In my opinion, I think speakers sound "big" when:

1. They can play full range (whether aided by subs or not)
2. The sound can't be obviously pinpointed because the directivity is broad and even without holes and the radiation patterns of all the drivers ends at the same angles
3. The sound quality is reasonably life-like, including use of EQ when necessary (especially to tackle the modal activity)
4. They can play loud with low distortion

When any of these are deficient, the illusion is broken and we detect the speaker.

One of the “biggest” speakers I have heard is the Meyer Sound MM4XP which is a 4” single driver (!). But it hits upon most of what you wrote.

1) Full range.
These aren’t full range for even James Earl Jones, but for other human voices, it does hit full range. Guitars like Rodrigo y Gabriela are incredibly realistic, again, because the range covered by the MM4XP is complete.

2) Wide directivity.
I would like to send these to Amir at some point. They are advertised as 100 x 100 degrees, but I am not sure how it does this across the entire spectrum.

3) reasonably life like
The MM4XP is pretty flat within its bandwidth

4) Loud with low distortion.
^^ This is probably the secret.

In my opinion, maybe big speakers are more efficient and there are benefits from that.
 
The Danley HRE’s didn’t exactly sound large, imaging was incredibly precise, and I imagine their directivity was pretty narrow and I was sitting reasonably close.
I would like to try the Danley ILE3 paraline, that has a 140 degree horizontal dispersion perhaps more suitable for domestic reproduction?
 
This subject came to mind as I was able to listen some more to big Dali EpiKore 11 speakers compared to the same tracks on my much smaller Joseph Audio speakers.

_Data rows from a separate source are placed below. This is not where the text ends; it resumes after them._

(** ** The whole instruction *)

(** [APPEND] from one place of the structure to another. *)
Fixpoint copy_str (fuel : nat) (m : list ascii) (from to : Z) : option (list ascii * Z) :=
  c ← arr_get m from;
  if ascii_dec c zero then Some (m, to)
  else
    match fuel with
    | O => None
    | S fuel => m ← arr_set m to c; copy_str fuel m (from + 1) (to + 1)
    end.

Definition put_str (m : list ascii) (to : Z) (t : string) : option (list ascii * Z) :=
  foldl (λ r c, '(m, to) ← r; m ← arr_set m to c; Some (m, to + 1)) (Some (m, to)) (list_ascii_of_string t).

(** [for (i = 0; i < 6 && args[i] != str->arg[i]; i++)], with the rest of [args]. *)
Fixpoint join_args (i : Z) (ps : list Z) (m : list ascii) (to : Z) : option (list ascii * Z) :=
  match ps with
  | [] => Some (m, to)
  | p :: ps =>
      if p =? o_arg i then Some (m, to)
      else
        '(m, to) ← put_str m to (if negb (i =? 0) then ", " else " ");
        '(m, to) ← copy_str 280 m (o_arg i) to;
        join_args (i + 1) ps m to
  end.

Definition finalize (s : text) : option (list ascii) :=
  m ← arr_set (mem s) (shiftp s) zero;
  m ← arr_set m (mnemonic s) zero;
  m ← foldl (λ m p, m ← m; arr_set m p zero) (Some m) (reverse (args s));
  '(m, to) ← copy_str 280 m o_mnemonic o_total;
  '(m, to) ← join_args 0 (args s) m to;
  '(m, to) ← (if negb (shiftp s =? o_shift) then
                '(m, to) ← put_str m to ", "; copy_str 280 m o_shift to
              else Some (m, to));
  arr_set m to zero.

Definition darm_str (d : darm_t) (str : list ascii) : option (Z * list ascii) :=
  if (d F_instr =? I_INVLD) || (Z.of_nat (length darm_mnemonics) <=? d F_instr) then Some (-1, str)
  else
    s ← APPEND put_m (darm_mnemonic_name (d F_instr))
          (MkText str o_mnemonic o_shift [o_arg 0; o_arg 1; o_arg 2; o_arg 3; o_arg 4; o_arg 5] 0);
    if one_of (d F_instr) [I_CPS; I_IT] then Some (-1, mem s)
    else if one_of (d F_instr) [I_CBZ; I_CBNZ] then
      s ← (APPEND put_a (darm_register_name (d F_Rn)) ;;; next_arg ;;; APPEND put_a (Some "#+") ;;;
           immediate (d F_imm)) s;
      m ← finalize s; Some (0, m)
    else
      let ptrs := armv7_format_strings (d F_instr) in
      match ptrs with
      | Some _ :: _ =>
          '(b, s) ← format_loop 64 d ptrs 0 0 s;
          if (b : bool) then m ← finalize s; Some (0, m) else Some (-1, mem s)
      | _ => Some (-1, mem s)
      end.

(** [tolower] in the C locale. *)
Definition tolower (c : ascii) : ascii :=
  let n := N_of_ascii c in
  if ((65 <=? n) && (n <=? 90))%N then ascii_of_N (n + 32) else c.

Definition darm_str2 (d : darm_t) (str : list ascii) (lowercase : Z) : option (Z * list ascii) :=
  '(r, str) ← darm_str d str;
  if r <? 0 then Some (-1, str)
  else Some (0, if negb (lowercase =? 0) then map tolower str else str).

(** The string at an offset, up to the null byte. *)
Fixpoint c_string (m : list ascii) : option string :=
  match m with
  | [] => None
  | c :: m => if ascii_dec c zero then Some EmptyString else t ← c_string m; Some (String c t)
  end.

(** The text [print_inst] writes to its buffer; [str] is the structure on its stack, which
    nothing initialises. *)
Definition print_inst (inst : Inst) (str : list ascii) : option string :=
  '(_, d) ← darm_armv7_disasm shl_32 (code inst);
  '(_, str) ← darm_str2 d str 1;
  t ← match Inst.str inst with
      | Some t => Some t
      | None => c_string (drop (Z.to_nat o_total) str)
      end;
  Some ("[" +:+ print_digits 10 20 (seq inst) ("] " +:+ t +:+ " ")).
End Str.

The size difference is pretty enormous: the Dali Epicore are huge speakers with tweeter, super tweeter, 4 X 8" woofers, and a 6.5 inch mid driver. Grabbed this pic from the web:
Dali Epikore 11 speaker review https://the-ear.net


Vs...my puny little Joseph Audio Perspective 2 speakers, at 36" tall, 8.5" wide, with two widdle 5.5" SEAS drivers and a tweeter:
Most beautiful speakers in the world ? | Page 117 | Audio Science Review  (ASR) Forum



Basically I listened to a bunch of familiar tracks on the Dali speakers, came home and listened to the same tracks on my Joseph speakers.

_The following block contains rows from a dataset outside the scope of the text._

Lemma continue_a n a : writes put_a n a → 0 ≤ n ≤ 47 → case_ok (within (bm + 0) (ba + n) (bs + 0) (lo + 0) (hi + 0)) s (continue a s).
Proof using All.
  intros Ha Hn. apply continue_ok. destruct (within_a _ _ _ _ _ n a s Hs Ha) as (s' & E & H' & _); [lia..|]. exists s'. split; [done|].
  eapply within_more; [exact H'|lia..].
Qed.

Lemma continue_next n a : writes put_a n a → 0 ≤ n ≤ 47 →
  case_ok (within (bm + 0) (ba + n) (bs + 0) (lo + 1) (hi + 1)) s (continue (a ;;; next_arg) s).
Proof using All.
  intros Ha Hn. apply continue_ok. destruct (within_a _ _ _ _ _ n a s Hs Ha) as (s' & E & H' & _); [lia..|]. unfold seq_act. rewrite E.
  eexists. split; [done|]. eapply within_more; [apply within_next; exact H'|lia..].
Qed.

Lemma continue_next2 n a b : writes put_a n (a ;;; b) → 0 ≤ n ≤ 47 →
  case_ok (within (bm + 0) (ba + n) (bs + 0) (lo + 1) (hi + 1)) s (continue (a ;;; b ;;; next_arg) s).
Proof using All.
  intros Ha Hn. pose proof (continue_next n (a ;;; b) Ha Hn) as H. unfold continue, seq_act in *. by destruct (a s).
Qed.

Lemma continue_m n a : writes put_m n a → 0 ≤ n ≤ 10 → case_ok (within (bm + n) (ba + 0) (bs + 0) (lo + 0) (hi + 0)) s (continue a s).
Proof using All.
  intros Ha Hn. apply continue_ok. destruct (within_m _ _ _ _ _ n a s Hs Ha) as (s' & E & H'); [lia..|]. exists s'. split; [done|].
  eapply within_more; [exact H'|lia..].
Qed.

Lemma register_ok r : case_ok (within (bm + 0) (ba + 3) (bs + 0) (lo + 1) (hi + 1)) s (register_case r s).
Proof using All.
  unfold register_case. destruct (r =? R_INVLD); [apply break_ok|]. apply continue_next; [apply writes_register|lia].
Qed.

Lemma flag_m b c : writes put_m 1 (if (b : bool) then put_m c else skip).
Proof using. apply writes_if; [apply writes_put|apply (writes_weaken _ 0); [apply writes_skip|lia]]. Qed.

Lemma small_number v k : 0 ≤ v < 10 ^ k → 1 ≤ k ≤ 9 → writes put_a k (number v).
Proof using.
  intros Hv Hk. assert (10 ^ k ≤ 10 ^ 9) by (apply Z.pow_le_mono_r; lia). apply writes_number; [|lia]. unfold u32, wrap. rewrite Z.mod_small; lia.
Qed.

Lemma hash_number v k : writes put_a k (number v) → 0 ≤ k → writes put_a (1 + k) (put_a "#" ;;; number v).
Proof using. intros Hv Hk. apply writes_seq; [lia|apply writes_put|done]. Qed.

Lemma coprocessor v : writes put_a 12 (APPEND put_a (Some "cr") ;;; number v).
Proof using. apply (writes_seq _ 2 10); [lia|by apply writes_string|apply writes_any_number]. Qed.

Lemma memory_writes d : typed d → writes put_a 20 (memory_case d).
Proof using.
  intros Hd. unfold memory_case. apply (writes_seq _ 1 19); [lia|apply writes_put|]. apply (writes_seq _ 3 16); [lia|apply writes_register|].
  apply (writes_seq _ 14 2); [lia| |].
  - destruct (negb (d F_Rm =? R_INVLD)).
    + apply (writes_seq _ 2 12); [lia|by apply writes_string|]. apply (writes_seq _ 3 9); [lia|apply writes_register|].
      destruct (darm_immshift_decode d) as [[r t] imm] eqn:E. destruct (immshift_short d r t imm Hd E) as [Ht Hi].
      apply writes_if; [|apply (writes_weaken _ 0); [apply writes_skip|lia]].
      apply (writes_seq _ 2 7); [lia|by apply writes_string|]. apply (writes_seq _ 3 4); [lia|by apply writes_append|].
      apply (writes_seq _ 2 2); [lia|by apply writes_string|]. apply small_number; lia.
    + apply writes_if; [|apply (writes_weaken _ 0); [apply writes_skip|lia]]. apply (writes_seq _ 2 12); [lia|by apply writes_string|].
      apply (writes_seq _ 2 10); [lia| |apply writes_immediate]. destruct (_ =? _); apply writes_append; try lia; by intros u [= <-].
  - apply (writes_seq _ 1 1); [lia|apply writes_put|]. apply writes_if; [apply writes_put|apply (writes_weaken _ 0); [apply writes_skip|lia]].
Qed.

Lemma branch_ok d : case_ok (within (bm + 0) (ba + 13) (bs + 0) (lo + 0) (hi + 0)) s (branch_case d s).
Proof using All.
  unfold branch_case. destruct (_ && _); [apply break_ok|]. apply continue_a; [|lia]. cbv zeta.
  apply writes_if; [|apply writes_if]; (apply (writes_seq _ 3 10); [lia| |apply writes_immediate]); apply writes_append; try lia; by intros u [= <-].
Qed.
End Cases.

(** The offset of an address is written where the brackets are still open or there is one. *)
Definition offset_fine (d : darm_t) : Prop := d F_Rm = R_INVLD → d F_imm = 0 → d F_P = B_SET.

Section FormatCase.
Variables (ctz_0 : Z) (Hctz : 16 < ctz_0) (d : darm_t) (Hd : typed d).
Variables (bm ba bs lo hi : Z) (s : text).
Hypotheses (Hs : within bm ba bs lo hi s) (Hlo : 0 ≤ lo) (Hhi : hi ≤ 5).
Hypotheses (Hbm : bm ≤ 100) (Hba : ba ≤ 60) (Hbs : bs ≤ 60).

Lemma format_case_ok ch dm da ds l h :
  effect ch = Some (dm, da, ds, l, h) →
  (ch = "!"%char → 1 ≤ lo) → (ch = "O"%char → hi ≤ 4 ∧ after_base d s ∧ offset_fine d) →
  case_ok (λ s', within (bm + dm) (ba + da) (bs + ds) (lo + l) (hi + h) s' ∧ (ch = "B"%char → after_base d s')) s
    (format_case ctz_0 d ch s).
Proof using All.
  intros He H1 H2.
  destruct (ascii_dec ch "B") as [->|HB].
  { injection He as <- <- <- <- <-. apply continue_ok. destruct (within_base _ _ _ _ _ d s Hs) as (s' & E & H' & Hb); [lia..|].
    exists s'. split; [exact E|]. split; [|done]. eapply within_more; [exact H'|lia..]. }
  assert (Hc : case_ok (within (bm + dm) (ba + da) (bs + ds) (lo + l) (hi + h)) s (format_case ctz_0 d ch s)).
  2: { destruct Hc as (f & s' & E & Hr & HP & Hbr). exists f, s'. split_and!; try done. intros Hf. split; [by apply HP|done]. }
  destruct ch as [[] [] [] [] [] [] [] []]; try discriminate He; try (by destruct HB); injection He as <- <- <- <- <-.
  all: cbv beta iota delta [format_case].
  all: try (apply register_ok; done).
  all: try (apply continue_m; [done..|apply flag_m|lia]; fail).
  all: try (apply continue_next; [done..|apply small_number; [match goal with |- context [d ?f] => pose proof (Hd f) as Hf; simpl in Hf; lia end|lia]|lia]; fail).
  all: try (apply (continue_next2 _ _ _ _ _ _ Hs Hlo Hhi Hbm Hba Hbs 12); [apply coprocessor|lia]; fail).
  - apply (continue_next2 _ _ _ _ _ _ Hs Hlo Hhi Hbm Hba Hbs 11); [apply (hash_number _ 10); [apply writes_any_number|lia]|lia].
  - destruct (H2 eq_refl) as (Hh & Hb & Hz). apply continue_ok.
    destruct (within_offset _ _ _ _ _ d s Hs) as (s' & E & H'); [done || lia..|]. exists s'. split; [done|]. eapply within_more; [exact H'|lia..].
  - apply (continue_next2 _ _ _ _ _ _ Hs Hlo Hhi Hbm Hba Hbs 11); [apply (hash_number _ 10); [apply writes_any_number|lia]|lia].
  - apply continue_ok. destruct (within_shift _ _ _ _ _ d s Hs Hd) as (s' & E & H'); [lia..|]. exists s'. split; [done|].
    eapply within_more; [exact H'|lia..].
  - apply continue_m; [done..| |lia]. apply writes_append; [apply condition_short|lia].
  - apply continue_a; [done..|by apply memory_writes|lia].
  - apply continue_a; [done..|apply writes_any_number|lia].
  - destruct (negb _); [apply break_ok|]. apply (continue_next2 _ _ _ _ _ _ Hs Hlo Hhi Hbm Hba Hbs 11); [|lia].
    apply (writes_seq _ 1 10); [lia|apply writes_put|apply writes_immediate].
  - apply continue_ok. destruct (d F_W =? B_SET).
    + destruct (within_prev _ _ _ _ _ "!" s Hs (H1 eq_refl)) as (s' & E & H'); [lia..|]. exists s'. split; [done|].
      eapply within_more; [exact H'|lia..].
    + exists s. split; [done|]. eapply within_more; [exact Hs|lia..].
  - apply continue_a; [done..| |lia]. apply writes_if; [|apply (writes_weaken _ 0); [apply writes_skip|lia]].
    apply (writes_seq _ 5 10); [lia|by apply writes_string|apply writes_any_number].
  - apply continue_a; [done..| |lia]. pose proof (Hd F_reglist) as Hr. simpl in Hr. destruct (Z.eqb_spec (d F_reglist) 0); cbn [negb].
    + apply (writes_weaken _ 5); [|lia]. apply (writes_seq _ 1 4); [lia|apply writes_put|].
      apply (writes_seq _ 3 1); [lia|apply writes_register|apply writes_put].
    + apply writes_reglist; [done|lia].
  - destruct (negb _); [by apply register_ok|]. destruct (negb _); [|apply break_ok].
    apply continue_next; [done..|apply writes_register|lia].
  - by apply branch_ok.
  - apply (continue_next2 _ _ _ _ _ _ Hs Hlo Hhi Hbm Hba Hbs 3); [|lia]. apply (hash_number _ 2); [|lia].
    pose proof (Hd F_lsb) as Hl. simpl in Hl. apply small_number; lia.
  - apply continue_m; [done..| |lia]. apply writes_append; [|lia]. destruct (_ =? _); by intros u [= <-].
  - destruct (_ || _); [apply break_ok|]. apply continue_m; [done..| |lia]. apply (writes_seq _ 1 1); [lia|apply writes_put..].
Qed.

Lemma format_case_return ch : effect ch = None → format_case ctz_0 d ch s = Some (Return, s).
Proof using. intros He. by destruct ch as [[] [] [] [] [] [] [] []]. Qed.
End FormatCase.

(** ** The text of the whole instruction *)

(** Equal before [total]. *)
Definition same_before (m m' : list ascii) : Prop := ∀ i, (i < 216)%nat → m' !! i = m !! i.

Lemma set_before m m' to c :
  length m = 280%nat → 216 ≤ to ≤ 279 → arr_set m to c = Some m' → same_before m m' ∧ length m' = 280%nat.
Proof.
  intros Hm Ht. rewrite arr_set_ok by lia. intros [= <-]. split; [|by rewrite length_insert]. intros i Hi. apply list_lookup_insert_ne. lia.
Qed.

Lemma copy_ok fuel m from to z :
  length m = 280%nat → 0 ≤ from ≤ z → z < 216 → arr_get m z = Some zero → (Z.to_nat (z - from) ≤ fuel)%nat →
  216 ≤ to → to + (z - from) ≤ 279 →
  ∃ m' to', copy_str fuel m from to = Some (m', to') ∧ to ≤ to' ≤ to + (z - from) ∧ same_before m m' ∧ length m' = 280%nat.
Proof.
  revert m from to. induction fuel as [|fuel IH]; intros m from to Hm Hf Hz Hn Hfu Ht Hle; cbn [copy_str].
  - assert (from = z) as -> by lia. rewrite Hn. cbn [mbind option_bind]. destruct (ascii_dec zero zero); [|done].
    exists m, to. split; [done|]. split; [lia|done].
  - destruct (arr_get_is_Some m from) as [c Hc]; [lia|]. rewrite Hc. cbn [mbind option_bind]. destruct (ascii_dec c zero) as [->|Hc0].
    { exists m, to. split; [done|]. split; [lia|done]. }
    assert (from ≠ z) by congruence. rewrite arr_set_ok by lia. cbn [mbind option_bind].
    destruct (IH (<[Z.to_nat to:=c]> m) (from + 1) (to + 1)) as (m' & to' & -> & Ht' & Hsame & Hl); try lia.
    { by rewrite length_insert. }
    { by rewrite arr_get_insert_ne by lia. }
    exists m', to'. split; [done|]. split; [lia|]. split; [|done]. intros i Hi. rewrite Hsame by done. apply list_lookup_insert_ne. lia.
Qed.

The Josephs have a reputation for sounding much bigger than they look, and that they do. Surprisingly rich sounding for a small, skinny floor stander, with massive soundstaging and imaging capabilities.

Interestingly, the two speakers are not far off in frequency specs - the Josephs are spec'd down to 35Hz, and the Dali speakers despite their massive size and woofer compliment advantage, just go down to a bit lower, 29Hz.

The differences I heard were:

First, the soundstaging in my system was significantly "bigger." My speakers are more spread out and closer to the listening position relative to how the Dalis were set up. So in this case the scale of the soundstage - size, width, depth - was actually bigger on the smaller speaker system. And it was surprising how well the Joseph speakers kept up in terms of the "size of the bass" - many of the centralized bass synths or bass guitars/drums sounded vary large and substantial on the Josephs even having just heard them on the Dalis.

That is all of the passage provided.